In this case, the coordinate system of the raster is a geographic (lat-long) coordinate system, but it’s different from the others we are using. We can verify this:

crs(prism$tmax)==crs(sites)
#> [1] FALSE
crs(prism$tmax)==crs(sites_proj)
#> [1] FALSE

This means we need to re-project the data before combining it with the rest.

prism_proj <- project(prism$tmax,dem,method="bilinear",align=TRUE)

This operation is quite slow, even for a relatively small raster dataset like this one, but now we can crop the result to get a layer with the same extent and resolution as the other layers.

prism_crop <- crop(prism_proj,dem_crop)

Combining rasters into a single dataset.

After all of that wrangling, we’ve finally been able to assemble a collection of raster data with a consistent cell size and resolution.
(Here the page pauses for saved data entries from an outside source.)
(** * Signal dispatch of the BSD/AArch64 port of HotSpot

    A shallow embedding of [src/hotspot/os_cpu/bsd_aarch64/os_bsd_aarch64.cpp]:
    the accessors of the captured CPU context, the reconstruction of the
    frame at a stack-banging point, and the signal handler
    [JVM_handle_bsd_signal].  The file holds two copies of that code, one
    compiled for macOS ([#ifdef __APPLE__]) and one for FreeBSD, OpenBSD and
    NetBSD; both are embedded, and the properties are stated per variant.

    The handler is a function of the signal, the siginfo, the context, the
    current thread and the answers of the runtime it calls ([Env]); it
    returns how the invocation ends ([Outcome]), the context and the thread
    it leaves.  The previously installed handler the signal is chained to is
    given the writable context, so the context it leaves is an answer of the
    runtime too.  Output on [tty], the [SignalHandlerMark] and the W^X switch
    of [ThreadWXEnable] have no part in the classification and are left
    out. *)

From stdpp Require Import base numbers option list gmap.

Local Open Scope Z_scope.

(** ** Machine data *)

(** An [address] is a 64-bit pointer, kept as a [Z]; [NULL] is 0. *)
Abbreviation address := Z.
Definition NULL : address := 0.
Definition wrap64 (z : Z) : Z := z mod 2 ^ 64.

(** The value of an [int] expression: 32 bits, two's complement. *)
Definition int32 (z : Z) : Z := (z + 2 ^ 31) mod 2 ^ 32 - 2 ^ 31.

(** [(address)-1], the "no slow case" answer of
    [JNI_FastGetField::find_slowcase_pc]. *)
Definition address_minus_one : address := 2 ^ 64 - 1.
(** The loop of the sorting pass, read at one key. *)
Lemma sort_loop_get values k keys : ∀ sorted,
  k ≠ lit "__proto__" →
  obj_get
    (fold_left
       (λ sorted key,
          match obj_get values key with
          | Some v =>
              if bool_decide (key = lit "__proto__") then sorted
              else obj_set sorted key v
          | None => sorted
          end) keys sorted) k
  = match (if bool_decide (k ∈ keys) then obj_get values k else None) with
    | Some v => Some v
    | None => obj_get sorted k
    end.
Proof.
  induction keys as [|key keys IH]; intros sorted Hk; cbn [fold_left].
  { by rewrite bool_decide_eq_false_2 by apply not_elem_of_nil. }
  rewrite IH by done. destruct (decide (key = k)) as [->|Hne].
  - rewrite (bool_decide_eq_true_2 (k ∈ k :: keys)) by (apply elem_of_cons; by left).
    destruct (obj_get values k) as [v|] eqn:Ev.
    + rewrite (bool_decide_eq_false_2 (k = lit "__proto__")) by done.
      rewrite obj_get_set_eq. by destruct (bool_decide (k ∈ keys)).
    + by destruct (bool_decide (k ∈ keys)).
  - assert (Hiff : k ∈ key :: keys ↔ k ∈ keys).
    { rewrite elem_of_cons. naive_solver. }
    rewrite (bool_decide_ext _ _ Hiff).
    destruct (if bool_decide (k ∈ keys) then obj_get values k else None); [done|].
    destruct (obj_get values key) as [v|]; [|done].
    case_bool_decide; [done|]. by apply obj_get_set_ne.
Qed.

Lemma sortObjectKeysDeep_get props k :
  k ≠ lit "__proto__" →
  ∃ props', sortObjectKeysDeep (JObj props) = JObj props'
    ∧ obj_get props' k = sortObjectKeysDeep <$> obj_get props k.
Proof.
  intros Hk. eexists. split; [reflexivity|].
  rewrite sort_loop_get by done. rewrite obj_get_values.
  case_bool_decide as Hin.
  - by destruct (obj_get props k).
  - cbn. rewrite obj_get_None_keys; [done|].
    intros Hin'. apply Hin. unfold js_sort.
    by rewrite (merge_sort_Permutation str_le).
Qed.

Lemma sortObjectKeysDeep_lookup keys : ∀ v,
  Forall (λ k, k ≠ lit "__proto__") keys →
  tree_get (sortObjectKeysDeep v) keys = sortObjectKeysDeep <$> tree_get v keys.
Proof.
  induction keys as [|k keys IH]; intros v F; [done|].
  inversion F as [|? ? Hk Fk]; subst.
  destruct v as [| | |props]; try done.
  destruct (sortObjectKeysDeep_get props k Hk) as (props' & -> & Hget).
  cbn [tree_get]. rewrite Hget.
  destruct (obj_get props k) as [child|]; [|done]. cbn. by apply IH.
Qed.

(** X13.  The sorting pass reorders and loses nothing: at every key path
    (free of the accessor name [__proto__]) the sorted tree holds the sorted
    form of what the tree held there; in particular every leaf is found
    unchanged at its path. *)
Theorem sortObjectKeysDeep_keeps_entries (v : jsval) (keys : list str)
    (H : Forall (λ k, k ≠ lit "__proto__") keys) :
  tree_get (sortObjectKeysDeep v) keys = sortObjectKeysDeep <$> tree_get v keys
  ∧ ∀ leaf, tree_get v keys = Some (JStr leaf) →
            tree_get (sortObjectKeysDeep v) keys = Some (JStr leaf).
Proof.
  pose proof (sortObjectKeysDeep_lookup keys v H) as E.
  split; [exact E|]. intros leaf Hl. by rewrite E, Hl.
Qed.

Lemma sortObjectKeysDeep_keeps_entries_witness :
  let tree :=
    JObj [(lit "z", JStr (lit "z")); (lit "10", JObj [(lit "b", JStr (lit "_10_b"))]);
          (lit "9", JStr (lit "_9"))] in
  Forall (λ k, k ≠ lit "__proto__") [lit "10"; lit "b"]
  ∧ tree_get (sortObjectKeysDeep tree) [lit "10"; lit "b"]
    = sortObjectKeysDeep <$> tree_get tree [lit "10"; lit "b"]
  ∧ ∀ leaf, tree_get tree [lit "10"; lit "b"] = Some (JStr leaf) →
            tree_get (sortObjectKeysDeep tree) [lit "10"; lit "b"] = Some (JStr leaf).
Proof.
  assert (H : Forall (λ k, k ≠ lit "__proto__") [lit "10"; lit "b"])
    by (repeat constructor; discriminate).
  split; [exact H|].
  exact (sortObjectKeysDeep_keeps_entries _ _ H).
Defined.

(** ** From the listing to the manifest *)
We can combine these individual layers into a single SpatRaster object using the c() function.

full_stack_3m <- c(dem_crop,dem_slope,snow_res,prism_crop)
names(full_stack_3m) <- c("Elevation","Slope","SnowPersist","Tmax")
plot(full_stack_3m)

This data is now “Analysis-Ready”! We can use it to extract data at our field sites, fit spatial prediction models, and a variety of other tasks.

Exporting spatial data

If we want to explore our wrangled data, we will often want to do that in a GIS program like QGIS. Exporting the data to disk allows us to do this:

writeRaster(full_stack_3m,"~/Downloads/wrangled_raster_data.tif", overwrite=TRUE)

This will write a single file to disk with four layers representing the different raster datasets that we wrangled. Specifying a “.tif” file extension writes the file to geoTIFF format, the most commonly used raster file format.

We can do something similar for the wrangled vector data using the st_read() function in sf:

st_write(sites_proj,"~/Downloads/wrangled_point_data.geojson", delete_dsn=TRUE)
#> Deleting source `/Users/ian/Downloads/wrangled_point_data.geojson' using driver `GeoJSON'
#> Writing layer `wrangled_point_data' to data source 
#>   `/Users/ian/Downloads/wrangled_point_data.geojson' using driver `GeoJSON'
#> Writing 9 features with 2 fields and geometry type Point.